**Task objective:** Can you find the lines of the listing that include "Hlen" and copy every one?

**Data in this exercise:**
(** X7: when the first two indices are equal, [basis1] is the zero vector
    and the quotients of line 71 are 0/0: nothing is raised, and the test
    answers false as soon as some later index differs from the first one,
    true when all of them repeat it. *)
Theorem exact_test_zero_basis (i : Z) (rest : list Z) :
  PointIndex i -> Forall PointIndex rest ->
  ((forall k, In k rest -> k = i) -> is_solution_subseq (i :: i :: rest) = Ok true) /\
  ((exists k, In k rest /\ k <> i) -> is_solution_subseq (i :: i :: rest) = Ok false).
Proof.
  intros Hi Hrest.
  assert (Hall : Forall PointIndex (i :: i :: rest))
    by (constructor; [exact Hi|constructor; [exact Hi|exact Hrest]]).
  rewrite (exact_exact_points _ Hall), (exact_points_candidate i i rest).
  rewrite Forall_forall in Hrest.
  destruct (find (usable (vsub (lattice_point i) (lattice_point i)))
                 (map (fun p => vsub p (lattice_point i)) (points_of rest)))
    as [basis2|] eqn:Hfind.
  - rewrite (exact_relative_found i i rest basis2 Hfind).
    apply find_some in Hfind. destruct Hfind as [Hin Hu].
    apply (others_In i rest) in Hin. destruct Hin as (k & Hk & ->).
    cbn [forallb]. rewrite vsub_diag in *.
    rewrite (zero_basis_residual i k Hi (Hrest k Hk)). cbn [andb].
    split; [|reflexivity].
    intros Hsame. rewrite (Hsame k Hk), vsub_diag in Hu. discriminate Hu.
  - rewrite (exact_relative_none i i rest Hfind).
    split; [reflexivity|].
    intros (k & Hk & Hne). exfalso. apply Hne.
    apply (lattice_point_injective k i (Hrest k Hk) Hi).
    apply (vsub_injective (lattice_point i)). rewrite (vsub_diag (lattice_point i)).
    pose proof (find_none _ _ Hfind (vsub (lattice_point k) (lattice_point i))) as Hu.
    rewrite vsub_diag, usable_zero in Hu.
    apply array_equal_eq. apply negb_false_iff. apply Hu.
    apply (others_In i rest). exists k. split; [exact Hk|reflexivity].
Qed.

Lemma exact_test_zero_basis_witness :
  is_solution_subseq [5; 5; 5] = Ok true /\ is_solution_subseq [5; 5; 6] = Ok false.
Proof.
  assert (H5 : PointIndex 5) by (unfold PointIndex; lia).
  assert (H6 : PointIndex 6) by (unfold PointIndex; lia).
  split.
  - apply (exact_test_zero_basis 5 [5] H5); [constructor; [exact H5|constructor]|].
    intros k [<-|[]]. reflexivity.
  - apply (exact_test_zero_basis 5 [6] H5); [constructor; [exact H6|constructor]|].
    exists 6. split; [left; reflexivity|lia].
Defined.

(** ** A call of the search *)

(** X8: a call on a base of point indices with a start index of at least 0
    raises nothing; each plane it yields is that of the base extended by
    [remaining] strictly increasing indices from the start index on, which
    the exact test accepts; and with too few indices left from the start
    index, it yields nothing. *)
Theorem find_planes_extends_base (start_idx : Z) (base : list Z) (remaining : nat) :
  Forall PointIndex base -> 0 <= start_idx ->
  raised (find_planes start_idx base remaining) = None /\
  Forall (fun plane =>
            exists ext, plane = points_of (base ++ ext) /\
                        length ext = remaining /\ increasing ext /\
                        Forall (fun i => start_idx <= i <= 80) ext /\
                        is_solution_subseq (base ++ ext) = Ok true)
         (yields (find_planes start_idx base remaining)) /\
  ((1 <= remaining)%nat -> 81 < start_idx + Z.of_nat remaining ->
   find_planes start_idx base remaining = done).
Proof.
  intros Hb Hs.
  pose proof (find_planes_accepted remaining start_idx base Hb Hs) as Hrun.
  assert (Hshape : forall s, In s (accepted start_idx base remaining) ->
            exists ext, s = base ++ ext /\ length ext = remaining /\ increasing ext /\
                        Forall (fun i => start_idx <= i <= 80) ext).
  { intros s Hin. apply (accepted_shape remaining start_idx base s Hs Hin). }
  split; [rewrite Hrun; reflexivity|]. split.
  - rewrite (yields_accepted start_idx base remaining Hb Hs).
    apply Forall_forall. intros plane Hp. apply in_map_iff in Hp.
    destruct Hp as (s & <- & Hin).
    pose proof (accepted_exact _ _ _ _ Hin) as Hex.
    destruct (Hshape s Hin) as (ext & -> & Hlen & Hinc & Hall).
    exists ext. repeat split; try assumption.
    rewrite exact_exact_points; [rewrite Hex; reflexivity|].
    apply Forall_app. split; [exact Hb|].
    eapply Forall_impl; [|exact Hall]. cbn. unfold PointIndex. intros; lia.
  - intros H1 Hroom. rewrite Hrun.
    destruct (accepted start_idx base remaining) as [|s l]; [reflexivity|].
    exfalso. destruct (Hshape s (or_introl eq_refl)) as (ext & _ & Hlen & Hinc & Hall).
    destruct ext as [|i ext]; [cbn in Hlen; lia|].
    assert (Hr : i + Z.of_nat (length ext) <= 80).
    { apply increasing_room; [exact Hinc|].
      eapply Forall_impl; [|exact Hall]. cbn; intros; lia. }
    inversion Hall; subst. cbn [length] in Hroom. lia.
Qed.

**Task output:**
    destruct (Hshape s Hin) as (ext & -> & Hlen & Hinc & Hall).
    exfalso. destruct (Hshape s (or_introl eq_refl)) as (ext & _ & Hlen & Hinc & Hall).
    destruct ext as [|i ext]; [cbn in Hlen; lia|].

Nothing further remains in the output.